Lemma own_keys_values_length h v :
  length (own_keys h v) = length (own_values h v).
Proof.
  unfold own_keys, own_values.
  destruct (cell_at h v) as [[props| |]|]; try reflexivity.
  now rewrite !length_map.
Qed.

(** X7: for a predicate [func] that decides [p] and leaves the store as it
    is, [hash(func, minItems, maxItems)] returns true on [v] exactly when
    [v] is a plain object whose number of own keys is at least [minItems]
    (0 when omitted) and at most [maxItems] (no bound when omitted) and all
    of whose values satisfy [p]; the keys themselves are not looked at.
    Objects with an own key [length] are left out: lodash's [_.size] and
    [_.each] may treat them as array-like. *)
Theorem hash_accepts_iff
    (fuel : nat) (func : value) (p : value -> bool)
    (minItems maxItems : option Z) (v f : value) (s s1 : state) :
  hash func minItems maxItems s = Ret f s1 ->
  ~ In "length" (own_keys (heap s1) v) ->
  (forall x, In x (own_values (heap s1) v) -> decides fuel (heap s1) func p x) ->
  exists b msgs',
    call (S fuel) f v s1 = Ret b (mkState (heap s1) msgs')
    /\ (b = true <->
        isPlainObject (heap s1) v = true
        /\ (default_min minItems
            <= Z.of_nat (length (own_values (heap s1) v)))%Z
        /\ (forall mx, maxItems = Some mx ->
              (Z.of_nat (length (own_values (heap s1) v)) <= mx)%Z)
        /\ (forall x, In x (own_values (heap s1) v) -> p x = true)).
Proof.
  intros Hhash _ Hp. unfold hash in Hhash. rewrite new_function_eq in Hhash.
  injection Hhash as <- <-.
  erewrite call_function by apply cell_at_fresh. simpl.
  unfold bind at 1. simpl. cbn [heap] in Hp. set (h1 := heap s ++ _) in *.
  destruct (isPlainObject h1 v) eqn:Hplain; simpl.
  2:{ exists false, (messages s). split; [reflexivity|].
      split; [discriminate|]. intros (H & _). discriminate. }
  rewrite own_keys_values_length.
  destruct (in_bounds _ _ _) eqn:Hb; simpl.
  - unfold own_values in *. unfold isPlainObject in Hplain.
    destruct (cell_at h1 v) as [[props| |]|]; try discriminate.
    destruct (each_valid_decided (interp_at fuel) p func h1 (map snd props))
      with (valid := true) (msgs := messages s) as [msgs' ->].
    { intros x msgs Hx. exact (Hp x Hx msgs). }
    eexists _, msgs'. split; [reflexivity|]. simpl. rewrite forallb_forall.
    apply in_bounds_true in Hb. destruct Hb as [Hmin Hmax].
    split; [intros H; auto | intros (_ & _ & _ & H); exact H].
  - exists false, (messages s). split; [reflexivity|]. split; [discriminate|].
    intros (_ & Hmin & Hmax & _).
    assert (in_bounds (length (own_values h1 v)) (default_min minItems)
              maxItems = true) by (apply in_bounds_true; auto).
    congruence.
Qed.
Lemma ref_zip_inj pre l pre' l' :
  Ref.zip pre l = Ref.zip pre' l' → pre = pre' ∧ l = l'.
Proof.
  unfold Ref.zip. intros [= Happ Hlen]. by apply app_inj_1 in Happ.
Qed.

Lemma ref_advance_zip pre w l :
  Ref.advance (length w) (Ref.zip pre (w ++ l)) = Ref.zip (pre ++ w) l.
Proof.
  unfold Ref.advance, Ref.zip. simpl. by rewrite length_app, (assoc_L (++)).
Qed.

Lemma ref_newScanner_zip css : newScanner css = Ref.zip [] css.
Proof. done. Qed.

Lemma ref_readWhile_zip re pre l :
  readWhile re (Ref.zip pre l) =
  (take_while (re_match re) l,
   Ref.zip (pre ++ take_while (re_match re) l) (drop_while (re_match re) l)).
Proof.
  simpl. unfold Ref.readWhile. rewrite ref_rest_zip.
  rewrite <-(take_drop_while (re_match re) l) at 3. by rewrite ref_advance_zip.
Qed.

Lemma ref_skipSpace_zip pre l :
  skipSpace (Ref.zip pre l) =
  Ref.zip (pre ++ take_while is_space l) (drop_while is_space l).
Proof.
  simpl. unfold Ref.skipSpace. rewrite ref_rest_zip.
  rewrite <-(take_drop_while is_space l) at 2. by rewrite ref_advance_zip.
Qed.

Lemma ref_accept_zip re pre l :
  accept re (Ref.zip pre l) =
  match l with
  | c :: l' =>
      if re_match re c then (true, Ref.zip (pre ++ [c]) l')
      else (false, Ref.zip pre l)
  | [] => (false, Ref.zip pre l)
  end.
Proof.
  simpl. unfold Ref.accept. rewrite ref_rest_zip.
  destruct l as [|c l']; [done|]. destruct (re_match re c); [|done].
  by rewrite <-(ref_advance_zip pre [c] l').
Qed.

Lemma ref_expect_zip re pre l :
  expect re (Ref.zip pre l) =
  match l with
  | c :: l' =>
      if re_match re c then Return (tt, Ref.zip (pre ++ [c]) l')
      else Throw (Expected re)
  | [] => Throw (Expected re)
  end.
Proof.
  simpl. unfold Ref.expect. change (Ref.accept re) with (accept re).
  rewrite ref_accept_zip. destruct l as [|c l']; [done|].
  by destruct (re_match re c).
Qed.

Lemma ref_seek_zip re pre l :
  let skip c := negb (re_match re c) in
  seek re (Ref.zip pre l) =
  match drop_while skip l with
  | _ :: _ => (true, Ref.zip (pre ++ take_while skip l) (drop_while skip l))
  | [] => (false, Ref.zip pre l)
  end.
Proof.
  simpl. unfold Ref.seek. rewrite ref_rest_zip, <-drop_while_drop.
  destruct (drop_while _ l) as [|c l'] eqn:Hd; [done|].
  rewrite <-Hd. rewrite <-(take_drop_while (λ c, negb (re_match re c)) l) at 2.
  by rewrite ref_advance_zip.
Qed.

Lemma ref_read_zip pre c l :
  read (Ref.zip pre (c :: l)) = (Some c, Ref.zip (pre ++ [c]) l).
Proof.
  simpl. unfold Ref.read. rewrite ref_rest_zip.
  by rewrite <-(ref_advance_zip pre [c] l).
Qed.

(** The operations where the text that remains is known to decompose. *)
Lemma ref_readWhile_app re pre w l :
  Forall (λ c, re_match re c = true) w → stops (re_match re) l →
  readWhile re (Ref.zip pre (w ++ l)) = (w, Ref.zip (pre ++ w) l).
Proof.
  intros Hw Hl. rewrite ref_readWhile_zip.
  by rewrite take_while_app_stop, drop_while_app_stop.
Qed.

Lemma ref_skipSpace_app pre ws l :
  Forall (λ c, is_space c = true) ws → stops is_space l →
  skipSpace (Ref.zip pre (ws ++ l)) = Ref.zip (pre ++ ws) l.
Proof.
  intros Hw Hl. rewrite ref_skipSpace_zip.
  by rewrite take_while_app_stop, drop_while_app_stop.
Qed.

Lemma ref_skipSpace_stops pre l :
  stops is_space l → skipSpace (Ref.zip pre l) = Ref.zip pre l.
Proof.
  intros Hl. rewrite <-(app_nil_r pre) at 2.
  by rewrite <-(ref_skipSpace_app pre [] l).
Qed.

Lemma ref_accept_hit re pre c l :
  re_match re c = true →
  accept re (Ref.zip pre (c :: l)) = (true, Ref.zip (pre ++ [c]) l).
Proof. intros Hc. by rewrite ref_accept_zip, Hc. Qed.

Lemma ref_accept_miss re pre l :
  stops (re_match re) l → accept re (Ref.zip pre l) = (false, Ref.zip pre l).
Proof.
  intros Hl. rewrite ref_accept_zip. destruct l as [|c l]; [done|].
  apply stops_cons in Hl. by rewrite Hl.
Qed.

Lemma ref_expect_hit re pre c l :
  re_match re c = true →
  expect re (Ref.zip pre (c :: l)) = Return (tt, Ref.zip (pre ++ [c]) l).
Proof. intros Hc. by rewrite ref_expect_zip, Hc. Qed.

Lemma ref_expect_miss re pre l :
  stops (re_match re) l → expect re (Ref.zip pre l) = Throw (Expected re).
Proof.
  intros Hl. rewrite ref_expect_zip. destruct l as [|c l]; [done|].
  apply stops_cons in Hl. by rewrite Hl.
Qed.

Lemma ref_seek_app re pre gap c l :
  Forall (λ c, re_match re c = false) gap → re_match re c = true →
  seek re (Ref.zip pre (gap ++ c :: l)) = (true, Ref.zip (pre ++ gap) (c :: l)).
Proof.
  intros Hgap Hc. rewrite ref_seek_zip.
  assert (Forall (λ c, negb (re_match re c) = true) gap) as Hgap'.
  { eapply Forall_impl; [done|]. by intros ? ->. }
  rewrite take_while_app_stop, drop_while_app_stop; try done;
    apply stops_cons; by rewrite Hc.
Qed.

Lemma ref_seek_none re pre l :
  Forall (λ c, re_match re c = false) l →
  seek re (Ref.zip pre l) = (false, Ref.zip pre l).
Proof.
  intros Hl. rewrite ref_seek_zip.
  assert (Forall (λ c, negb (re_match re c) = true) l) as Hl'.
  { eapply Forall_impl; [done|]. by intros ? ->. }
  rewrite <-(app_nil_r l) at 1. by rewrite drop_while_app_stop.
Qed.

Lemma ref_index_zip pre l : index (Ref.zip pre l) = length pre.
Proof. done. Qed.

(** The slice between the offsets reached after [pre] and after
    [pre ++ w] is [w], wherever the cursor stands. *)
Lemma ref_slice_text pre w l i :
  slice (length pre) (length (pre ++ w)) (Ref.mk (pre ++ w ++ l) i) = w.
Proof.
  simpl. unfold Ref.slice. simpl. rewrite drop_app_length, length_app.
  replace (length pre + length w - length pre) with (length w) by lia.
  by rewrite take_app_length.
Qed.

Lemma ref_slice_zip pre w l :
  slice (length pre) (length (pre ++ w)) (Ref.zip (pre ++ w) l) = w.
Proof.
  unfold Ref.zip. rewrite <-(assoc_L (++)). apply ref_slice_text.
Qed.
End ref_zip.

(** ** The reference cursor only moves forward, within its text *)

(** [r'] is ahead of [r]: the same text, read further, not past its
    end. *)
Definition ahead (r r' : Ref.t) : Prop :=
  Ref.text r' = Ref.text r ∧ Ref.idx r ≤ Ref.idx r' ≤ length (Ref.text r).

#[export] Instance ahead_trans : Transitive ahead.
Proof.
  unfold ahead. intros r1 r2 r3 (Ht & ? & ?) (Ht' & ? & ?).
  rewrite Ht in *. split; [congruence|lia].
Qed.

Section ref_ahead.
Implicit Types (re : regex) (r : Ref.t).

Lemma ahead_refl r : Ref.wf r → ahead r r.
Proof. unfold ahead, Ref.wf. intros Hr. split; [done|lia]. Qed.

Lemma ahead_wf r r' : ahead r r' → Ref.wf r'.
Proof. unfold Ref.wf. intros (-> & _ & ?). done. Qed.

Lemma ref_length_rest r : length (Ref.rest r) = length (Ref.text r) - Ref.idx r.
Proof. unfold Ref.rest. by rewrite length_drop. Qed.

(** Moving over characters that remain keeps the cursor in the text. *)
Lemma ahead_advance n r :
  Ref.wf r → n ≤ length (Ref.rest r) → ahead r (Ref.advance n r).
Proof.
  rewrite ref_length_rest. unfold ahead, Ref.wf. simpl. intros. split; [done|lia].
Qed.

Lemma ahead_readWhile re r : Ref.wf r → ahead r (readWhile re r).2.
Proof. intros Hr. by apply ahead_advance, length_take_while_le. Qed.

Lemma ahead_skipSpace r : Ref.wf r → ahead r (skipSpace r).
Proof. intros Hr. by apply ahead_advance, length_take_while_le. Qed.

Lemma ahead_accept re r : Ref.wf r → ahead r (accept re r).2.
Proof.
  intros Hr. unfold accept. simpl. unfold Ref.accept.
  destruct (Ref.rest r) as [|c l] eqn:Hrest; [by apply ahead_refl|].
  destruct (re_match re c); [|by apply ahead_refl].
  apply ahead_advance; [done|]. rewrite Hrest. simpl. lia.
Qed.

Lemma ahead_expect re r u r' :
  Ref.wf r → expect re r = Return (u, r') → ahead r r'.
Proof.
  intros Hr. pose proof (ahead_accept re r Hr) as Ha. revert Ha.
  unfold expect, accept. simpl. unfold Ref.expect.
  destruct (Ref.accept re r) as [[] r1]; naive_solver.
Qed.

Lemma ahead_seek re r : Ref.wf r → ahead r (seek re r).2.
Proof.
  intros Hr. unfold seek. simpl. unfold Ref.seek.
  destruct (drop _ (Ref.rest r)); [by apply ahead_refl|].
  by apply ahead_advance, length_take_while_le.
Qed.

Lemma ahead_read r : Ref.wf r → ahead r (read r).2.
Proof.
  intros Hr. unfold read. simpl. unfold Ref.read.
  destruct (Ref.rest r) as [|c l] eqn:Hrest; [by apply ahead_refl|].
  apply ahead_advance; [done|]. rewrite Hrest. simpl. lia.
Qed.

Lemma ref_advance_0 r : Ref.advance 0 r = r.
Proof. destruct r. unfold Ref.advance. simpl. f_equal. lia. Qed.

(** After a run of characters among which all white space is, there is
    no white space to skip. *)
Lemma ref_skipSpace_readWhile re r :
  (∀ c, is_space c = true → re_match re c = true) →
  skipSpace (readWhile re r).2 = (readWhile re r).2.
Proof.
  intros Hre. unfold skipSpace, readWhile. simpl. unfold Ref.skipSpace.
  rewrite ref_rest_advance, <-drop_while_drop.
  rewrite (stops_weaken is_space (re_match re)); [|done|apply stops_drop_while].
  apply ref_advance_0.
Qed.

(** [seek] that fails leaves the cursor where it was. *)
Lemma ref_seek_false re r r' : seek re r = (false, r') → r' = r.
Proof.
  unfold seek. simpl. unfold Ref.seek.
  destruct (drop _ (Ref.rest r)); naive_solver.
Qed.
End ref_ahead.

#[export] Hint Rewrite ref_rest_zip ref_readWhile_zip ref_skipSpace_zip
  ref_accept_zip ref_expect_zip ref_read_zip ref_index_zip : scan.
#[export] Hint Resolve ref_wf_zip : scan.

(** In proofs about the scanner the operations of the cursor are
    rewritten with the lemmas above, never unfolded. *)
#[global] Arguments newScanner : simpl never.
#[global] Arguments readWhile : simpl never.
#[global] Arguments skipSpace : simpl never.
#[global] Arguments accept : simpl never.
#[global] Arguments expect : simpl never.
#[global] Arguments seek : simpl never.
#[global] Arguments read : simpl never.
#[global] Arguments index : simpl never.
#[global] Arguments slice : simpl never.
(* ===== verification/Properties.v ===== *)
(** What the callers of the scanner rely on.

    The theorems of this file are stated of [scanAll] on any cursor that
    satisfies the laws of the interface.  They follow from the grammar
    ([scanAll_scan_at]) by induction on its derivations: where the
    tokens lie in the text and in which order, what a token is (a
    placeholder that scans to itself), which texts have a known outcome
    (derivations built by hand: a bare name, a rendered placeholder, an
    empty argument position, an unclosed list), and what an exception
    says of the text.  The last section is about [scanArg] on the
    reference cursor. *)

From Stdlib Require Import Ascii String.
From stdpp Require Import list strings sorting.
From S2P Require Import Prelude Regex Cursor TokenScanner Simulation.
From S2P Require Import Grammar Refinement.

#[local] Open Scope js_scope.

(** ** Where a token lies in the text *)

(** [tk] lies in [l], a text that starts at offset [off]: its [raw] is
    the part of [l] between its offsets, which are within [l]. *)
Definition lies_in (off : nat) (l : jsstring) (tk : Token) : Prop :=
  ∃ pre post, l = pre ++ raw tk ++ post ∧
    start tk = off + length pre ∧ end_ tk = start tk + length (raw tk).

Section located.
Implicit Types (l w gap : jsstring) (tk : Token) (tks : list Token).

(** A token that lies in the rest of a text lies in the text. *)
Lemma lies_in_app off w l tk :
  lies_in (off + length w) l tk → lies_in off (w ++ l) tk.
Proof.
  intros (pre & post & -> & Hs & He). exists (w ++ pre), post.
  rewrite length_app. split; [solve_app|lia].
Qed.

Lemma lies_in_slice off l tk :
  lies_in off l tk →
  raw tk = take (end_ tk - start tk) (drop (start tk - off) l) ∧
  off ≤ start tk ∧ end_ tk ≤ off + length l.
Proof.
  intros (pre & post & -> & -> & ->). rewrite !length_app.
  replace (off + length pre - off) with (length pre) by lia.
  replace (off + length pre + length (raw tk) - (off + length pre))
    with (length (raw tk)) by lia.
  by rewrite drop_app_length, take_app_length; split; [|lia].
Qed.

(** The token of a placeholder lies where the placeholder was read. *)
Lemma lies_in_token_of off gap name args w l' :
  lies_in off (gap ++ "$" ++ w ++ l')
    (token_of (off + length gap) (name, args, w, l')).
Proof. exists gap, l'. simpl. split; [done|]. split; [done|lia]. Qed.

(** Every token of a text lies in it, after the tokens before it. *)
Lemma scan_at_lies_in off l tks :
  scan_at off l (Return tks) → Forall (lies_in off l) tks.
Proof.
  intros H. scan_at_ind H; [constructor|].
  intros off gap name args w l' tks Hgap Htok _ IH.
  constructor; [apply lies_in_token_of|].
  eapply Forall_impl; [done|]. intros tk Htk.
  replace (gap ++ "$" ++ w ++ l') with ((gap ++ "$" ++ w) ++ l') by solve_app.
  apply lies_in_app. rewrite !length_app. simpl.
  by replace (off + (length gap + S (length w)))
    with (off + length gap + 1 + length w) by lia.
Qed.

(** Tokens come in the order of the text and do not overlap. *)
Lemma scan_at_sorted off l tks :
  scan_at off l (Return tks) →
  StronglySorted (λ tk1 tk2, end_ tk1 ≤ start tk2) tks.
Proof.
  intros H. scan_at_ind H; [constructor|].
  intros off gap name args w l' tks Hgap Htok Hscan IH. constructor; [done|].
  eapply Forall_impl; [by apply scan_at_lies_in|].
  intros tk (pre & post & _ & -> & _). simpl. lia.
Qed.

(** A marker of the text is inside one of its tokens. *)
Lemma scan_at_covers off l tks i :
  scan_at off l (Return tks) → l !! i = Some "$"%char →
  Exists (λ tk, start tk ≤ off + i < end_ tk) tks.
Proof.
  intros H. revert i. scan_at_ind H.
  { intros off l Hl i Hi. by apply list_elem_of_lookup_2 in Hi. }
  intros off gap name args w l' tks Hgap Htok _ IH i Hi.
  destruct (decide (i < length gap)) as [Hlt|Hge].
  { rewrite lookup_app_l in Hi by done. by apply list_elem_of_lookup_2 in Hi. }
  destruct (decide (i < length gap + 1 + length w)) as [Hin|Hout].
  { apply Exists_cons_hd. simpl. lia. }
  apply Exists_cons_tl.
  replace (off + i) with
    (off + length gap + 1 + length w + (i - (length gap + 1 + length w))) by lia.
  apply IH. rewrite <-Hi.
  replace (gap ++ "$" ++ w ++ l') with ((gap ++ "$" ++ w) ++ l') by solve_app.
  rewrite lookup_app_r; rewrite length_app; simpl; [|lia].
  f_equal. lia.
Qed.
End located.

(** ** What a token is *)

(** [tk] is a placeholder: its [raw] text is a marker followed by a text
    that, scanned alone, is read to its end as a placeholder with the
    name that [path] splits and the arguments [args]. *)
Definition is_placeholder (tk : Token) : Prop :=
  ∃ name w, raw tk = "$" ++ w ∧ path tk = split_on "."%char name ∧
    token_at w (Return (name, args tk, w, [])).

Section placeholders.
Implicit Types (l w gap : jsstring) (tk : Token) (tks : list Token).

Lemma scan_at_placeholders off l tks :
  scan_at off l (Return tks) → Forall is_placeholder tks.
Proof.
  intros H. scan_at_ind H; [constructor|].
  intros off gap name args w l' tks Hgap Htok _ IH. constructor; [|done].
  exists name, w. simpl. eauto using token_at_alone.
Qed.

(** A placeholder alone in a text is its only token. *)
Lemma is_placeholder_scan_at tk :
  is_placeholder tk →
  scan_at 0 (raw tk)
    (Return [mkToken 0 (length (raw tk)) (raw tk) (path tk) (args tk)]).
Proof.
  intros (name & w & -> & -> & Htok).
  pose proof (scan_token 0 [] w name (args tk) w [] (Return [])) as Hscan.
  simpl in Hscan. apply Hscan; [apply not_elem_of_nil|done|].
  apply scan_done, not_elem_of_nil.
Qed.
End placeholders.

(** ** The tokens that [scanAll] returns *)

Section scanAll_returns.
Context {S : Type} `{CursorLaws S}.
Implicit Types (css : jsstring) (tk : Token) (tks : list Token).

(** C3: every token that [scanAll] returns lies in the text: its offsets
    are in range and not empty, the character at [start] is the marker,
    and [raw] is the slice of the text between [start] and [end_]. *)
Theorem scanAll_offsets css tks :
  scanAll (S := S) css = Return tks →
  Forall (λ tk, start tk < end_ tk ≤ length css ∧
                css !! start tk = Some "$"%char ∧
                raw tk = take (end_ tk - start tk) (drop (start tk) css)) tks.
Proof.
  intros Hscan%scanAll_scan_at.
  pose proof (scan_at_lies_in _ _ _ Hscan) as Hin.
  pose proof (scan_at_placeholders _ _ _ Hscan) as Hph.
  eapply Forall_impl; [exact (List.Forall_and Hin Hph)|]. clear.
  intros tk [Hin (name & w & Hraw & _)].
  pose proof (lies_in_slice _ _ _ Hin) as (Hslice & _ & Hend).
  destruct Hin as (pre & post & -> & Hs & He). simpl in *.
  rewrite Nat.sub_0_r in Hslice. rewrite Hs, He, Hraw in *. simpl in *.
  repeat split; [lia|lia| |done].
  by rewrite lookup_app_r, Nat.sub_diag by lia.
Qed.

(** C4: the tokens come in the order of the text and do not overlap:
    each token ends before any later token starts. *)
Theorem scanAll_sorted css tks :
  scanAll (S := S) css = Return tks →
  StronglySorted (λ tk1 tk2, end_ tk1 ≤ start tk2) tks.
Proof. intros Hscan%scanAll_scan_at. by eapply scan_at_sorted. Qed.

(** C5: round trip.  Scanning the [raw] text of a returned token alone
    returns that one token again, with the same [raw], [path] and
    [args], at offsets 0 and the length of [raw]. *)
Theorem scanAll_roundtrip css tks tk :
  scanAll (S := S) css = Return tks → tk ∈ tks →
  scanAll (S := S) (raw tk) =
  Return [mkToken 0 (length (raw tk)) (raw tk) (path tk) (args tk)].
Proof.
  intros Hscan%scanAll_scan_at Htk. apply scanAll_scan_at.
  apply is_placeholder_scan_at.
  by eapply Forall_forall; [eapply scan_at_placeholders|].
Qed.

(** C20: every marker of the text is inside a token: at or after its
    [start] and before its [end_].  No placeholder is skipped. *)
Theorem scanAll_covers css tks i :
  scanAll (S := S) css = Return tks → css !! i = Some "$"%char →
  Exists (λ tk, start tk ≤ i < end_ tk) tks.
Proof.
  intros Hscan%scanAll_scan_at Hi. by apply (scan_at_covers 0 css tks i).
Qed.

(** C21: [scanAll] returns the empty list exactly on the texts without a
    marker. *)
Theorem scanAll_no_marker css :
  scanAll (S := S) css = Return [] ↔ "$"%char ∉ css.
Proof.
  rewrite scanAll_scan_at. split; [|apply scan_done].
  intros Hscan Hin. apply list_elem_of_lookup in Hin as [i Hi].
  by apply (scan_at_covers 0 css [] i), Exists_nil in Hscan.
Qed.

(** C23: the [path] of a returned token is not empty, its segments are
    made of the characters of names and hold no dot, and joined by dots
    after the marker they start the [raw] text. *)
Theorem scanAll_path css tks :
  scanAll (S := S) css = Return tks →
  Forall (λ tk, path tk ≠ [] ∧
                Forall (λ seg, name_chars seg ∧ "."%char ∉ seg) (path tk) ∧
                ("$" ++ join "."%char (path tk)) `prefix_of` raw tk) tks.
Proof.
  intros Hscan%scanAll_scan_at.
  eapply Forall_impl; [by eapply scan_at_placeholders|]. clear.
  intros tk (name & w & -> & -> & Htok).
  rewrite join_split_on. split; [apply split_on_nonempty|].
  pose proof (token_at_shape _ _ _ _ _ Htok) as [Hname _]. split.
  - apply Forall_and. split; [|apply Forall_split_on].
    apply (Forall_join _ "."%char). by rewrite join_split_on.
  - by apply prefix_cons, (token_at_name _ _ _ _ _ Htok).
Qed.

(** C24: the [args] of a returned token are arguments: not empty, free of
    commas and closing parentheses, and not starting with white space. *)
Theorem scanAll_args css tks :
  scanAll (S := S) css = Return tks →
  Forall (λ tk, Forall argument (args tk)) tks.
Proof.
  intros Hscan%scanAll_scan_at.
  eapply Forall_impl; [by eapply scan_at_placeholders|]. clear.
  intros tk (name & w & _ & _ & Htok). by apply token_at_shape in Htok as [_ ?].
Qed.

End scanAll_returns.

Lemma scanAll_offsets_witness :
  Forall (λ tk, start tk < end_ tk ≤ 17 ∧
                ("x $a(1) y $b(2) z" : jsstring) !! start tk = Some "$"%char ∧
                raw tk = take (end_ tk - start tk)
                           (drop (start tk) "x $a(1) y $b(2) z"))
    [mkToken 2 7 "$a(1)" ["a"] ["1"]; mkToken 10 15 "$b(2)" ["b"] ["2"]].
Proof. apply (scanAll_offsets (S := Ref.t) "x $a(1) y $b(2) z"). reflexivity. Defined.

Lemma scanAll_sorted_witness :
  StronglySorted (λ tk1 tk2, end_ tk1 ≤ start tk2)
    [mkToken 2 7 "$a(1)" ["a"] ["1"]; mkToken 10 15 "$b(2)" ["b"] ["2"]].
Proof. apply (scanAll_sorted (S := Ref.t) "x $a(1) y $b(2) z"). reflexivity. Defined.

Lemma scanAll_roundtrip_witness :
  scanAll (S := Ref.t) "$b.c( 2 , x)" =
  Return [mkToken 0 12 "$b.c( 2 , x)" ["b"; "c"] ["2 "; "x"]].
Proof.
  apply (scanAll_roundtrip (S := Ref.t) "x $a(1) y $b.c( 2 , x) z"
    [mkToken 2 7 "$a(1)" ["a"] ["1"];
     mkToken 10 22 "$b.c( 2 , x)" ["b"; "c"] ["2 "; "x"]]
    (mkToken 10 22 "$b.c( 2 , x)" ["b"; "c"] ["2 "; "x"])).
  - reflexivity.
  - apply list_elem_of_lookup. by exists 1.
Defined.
__________
Task item:
Across the records, count the lines that contain the word "congruence" and give that figure alone.

Solution to this task:
2